Through its wide range of testing facilities, staffing solutions and
certification services, the Company provides its customers a market channel to
sell their products globally and enhance their overall competitiveness. NTS is
accredited by numerous national and international technical organizations which
allows the Company to have its test data accepted in most countries.
The Company operates in two segments: "Engineering & Evaluation" and
"Technical Staffing". The business of the Company is conducted by a number of
operating units, each with its own organization. Each segment is under the
direction of its own executive and operational management team.

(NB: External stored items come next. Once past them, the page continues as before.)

Lemma weight_add_spec m l w : holds m l -> ids_u32 w ->
  wp (weight_add (wt_layer w) (wt_expert w) (wt_type w) (wt_tensor w)) m
    (fun _ m' => named w /\ weight_key w ∉ weight_key <$> l /\ holds m' (w :: l))
    (fun e m' => kind_of e = InvalidArgument /\ ~ (named w /\ weight_key w ∉ weight_key <$> l)).
Proof.
  intros [Hk Hw He] [Hl Hx]. destruct w as [layer expert type t]. cbn [wt_layer wt_expert wt_type wt_tensor] in *. unfold weight_add.
  destruct (tmd_expertId t) as [e|] eqn:Hte; [|wp_step; split; [done|]; intros [[_ H] _]; cbn in H; congruence].
  destruct (negb (tmd_layerId t =? layer) || negb (e =? expert)) eqn:Hn.
  { wp_step. split; [done|]. intros [[H1 H2] _]. cbn in H1, H2. rewrite H1, Z.eqb_refl in Hn. assert (e = expert) as -> by congruence. by rewrite Z.eqb_refl in Hn. }
  apply orb_false_iff in Hn as [Hn1%negb_false_iff%Z.eqb_eq Hn2%negb_false_iff%Z.eqb_eq]. subst e layer. set (layer := tmd_layerId t) in *.
  do 4 wp_step. set (k := pack_key layer expert). set (found := default emptyBinding (m !! k)).
  set (b := mkWeightBinding layer expert (bn_gateProjection found) (bn_upProjection found) (bn_downProjection found)).
  assert (forall ty, projection ty b = weight_of m layer expert ty) as Hpb.
  { intros ty. unfold weight_of, b, found. fold k. destruct (m !! k) as [b0|]; [by destruct ty|by destruct ty]. }
  destruct (bool_decide (is_Some (projection type b))) eqn:Hd.
  { apply bool_decide_eq_true in Hd as [t' Ht']. wp_step. split; [done|]. intros [_ Hnin]. apply Hnin.
    rewrite Hpb, Hw in Ht' by done. apply list_elem_of_fmap. by exists (mkWeight layer expert type t'). }
  apply bool_decide_eq_false in Hd. wp_step. split; [by split|]. split.
  { intros ([la ea ta tt'] & [= -> -> ->] & Hin)%list_elem_of_fmap. apply Hd. rewrite Hpb. exists tt'. by apply Hw. }
  rewrite insert_insert_eq. constructor.
  - apply map_Forall_insert_2; [|done]. by destruct type.
  - intros la ea ty t' Hla Hea. unfold weight_of. destruct (decide (la = layer /\ ea = expert)) as [[-> ->]|Hne].
    + fold k. rewrite lookup_insert_eq. cbn [mbind option_bind]. rewrite projection_set, elem_of_cons. destruct (decide (ty = type)) as [->|Hty].
      * split; [intros [= ->]; by left|]. intros [[= ->]|Hin]; [done|]. exfalso. apply Hd. rewrite Hpb. exists t'. by apply Hw.
      * rewrite Hpb, Hw by done. split; [by right|]. intros [[= -> _]|Hin]; done.
    + rewrite lookup_insert_ne by (intros Heq; apply pack_key_inj in Heq; intuition). rewrite elem_of_cons. fold (weight_of m la ea ty). rewrite Hw by done.
      split; [by right|]. intros [[= -> -> _ _]|Hin]; [tauto|done].
  - intros la ea Hla Hea. destruct (decide (la = layer /\ ea = expert)) as [[-> ->]|Hne].
    + fold k. rewrite lookup_insert_eq. split; [|done]. intros _. eexists. split; [by left|done].
    + rewrite lookup_insert_ne by (intros Heq; apply pack_key_inj in Heq; intuition). rewrite He by done. split.
      * intros (w & Hin & ? & ?). exists w. split; [by right|done].
      * intros (w & [->|Hin]%elem_of_cons & H1 & H2); [cbn in H1, H2; subst; tauto|by exists w].
Qed.

Lemma add_all_spec l : forall m seen, Forall ids_u32 l -> holds m seen ->
  wp (add_all l) m
    (fun _ m' => Forall named l /\ NoDup (weight_key <$> l) /\ (forall w, w ∈ l -> weight_key w ∉ weight_key <$> seen) /\ holds m' (reverse l ++ seen))
    (fun e m' => kind_of e = InvalidArgument /\
       ~ (Forall named l /\ NoDup (weight_key <$> l) /\ forall w, w ∈ l -> weight_key w ∉ weight_key <$> seen)).
Proof.
  induction l as [|w l IH]; intros m seen Hids Hh; cbn [add_all].
  { wp_step. split; [apply Forall_nil_2|]. split; [constructor|]. split; [by intros w []%not_elem_of_nil|done]. }
  apply Forall_cons in Hids as [Hw Hids]. wp_step. eapply wp_mono; [by apply weight_add_spec| |].
  - intros _ m1 (Hn & Hnin & Hh1). eapply wp_mono; [by apply IH| |].
    + intros _ m2 (H1 & H2 & H3 & H4). assert (weight_key w ∉ weight_key <$> l) as Hwl.
      { intros (w' & Heq & Hin)%list_elem_of_fmap. apply (H3 w' Hin). rewrite <- Heq. cbn. by left. }
      split; [by apply Forall_cons_2|]. split; [by constructor|]. split.
      * intros w' [->|Hin]%elem_of_cons; [done|]. intros Hs. apply (H3 w' Hin). cbn. by right.
      * rewrite reverse_cons, <- app_assoc. done.
    + intros e m2 [He Hno]. split; [done|]. intros ([_ H1]%Forall_cons & [Hwl H2]%NoDup_cons & H3). apply Hno. split; [done|]. split; [done|].
      intros w' Hin. cbn. intros [Heq|Hs]%elem_of_cons; [|by apply (H3 w'); [right|]]. apply Hwl. rewrite <- Heq. by apply list_elem_of_fmap_2.
  - intros e m1 [He Hno]. split; [done|]. intros ([H1 _]%Forall_cons & _ & H3). apply Hno. split; [done|]. apply H3. by left.
Qed.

The Engineering & Evaluation segment is one of the largest independent
conformity assessment and management system registration organizations in the
U.S., with facilities throughout the country in Japan, serving a large variety
of high technology industries, including aerospace, defense, automotive,
nuclear, electronics, computers and telecommunications. This segment provides
highly trained technical personnel for product certification, product safety
testing and product evaluation to allow clients to sell their products in world
markets. In addition, it performs management registration and certification
services to ISO related standards.
The Technical Staffing segment provides a variety of staffing and workforce
management services and solutions, including contract services, temporary and
full time placements to meet its clients' information technology ("IT"),
information systems ("IS") and software engineering needs. The Company supplies
professionals in support of customers who need help-desk analysts and managers,
relational database administrators and developers, application and systems
programmers, configuration and project managers, and multiple levels of system
operations personnel.
10
The following discussion should be read in conjunction with the
consolidated quarterly financial statements and notes thereto. All information
is based upon operating results of National Technical Systems, Inc. for the six
months ended July 31.
RESULTS OF OPERATIONS
- ---------------------
REVENUES
Six months ended July 31, 2002 % Change 2001 Diff
(Dollars in thousands) ----------------------------------------
Engineering & Evaluation $ 27,017 (2.5)% $ 27,706 $ (689)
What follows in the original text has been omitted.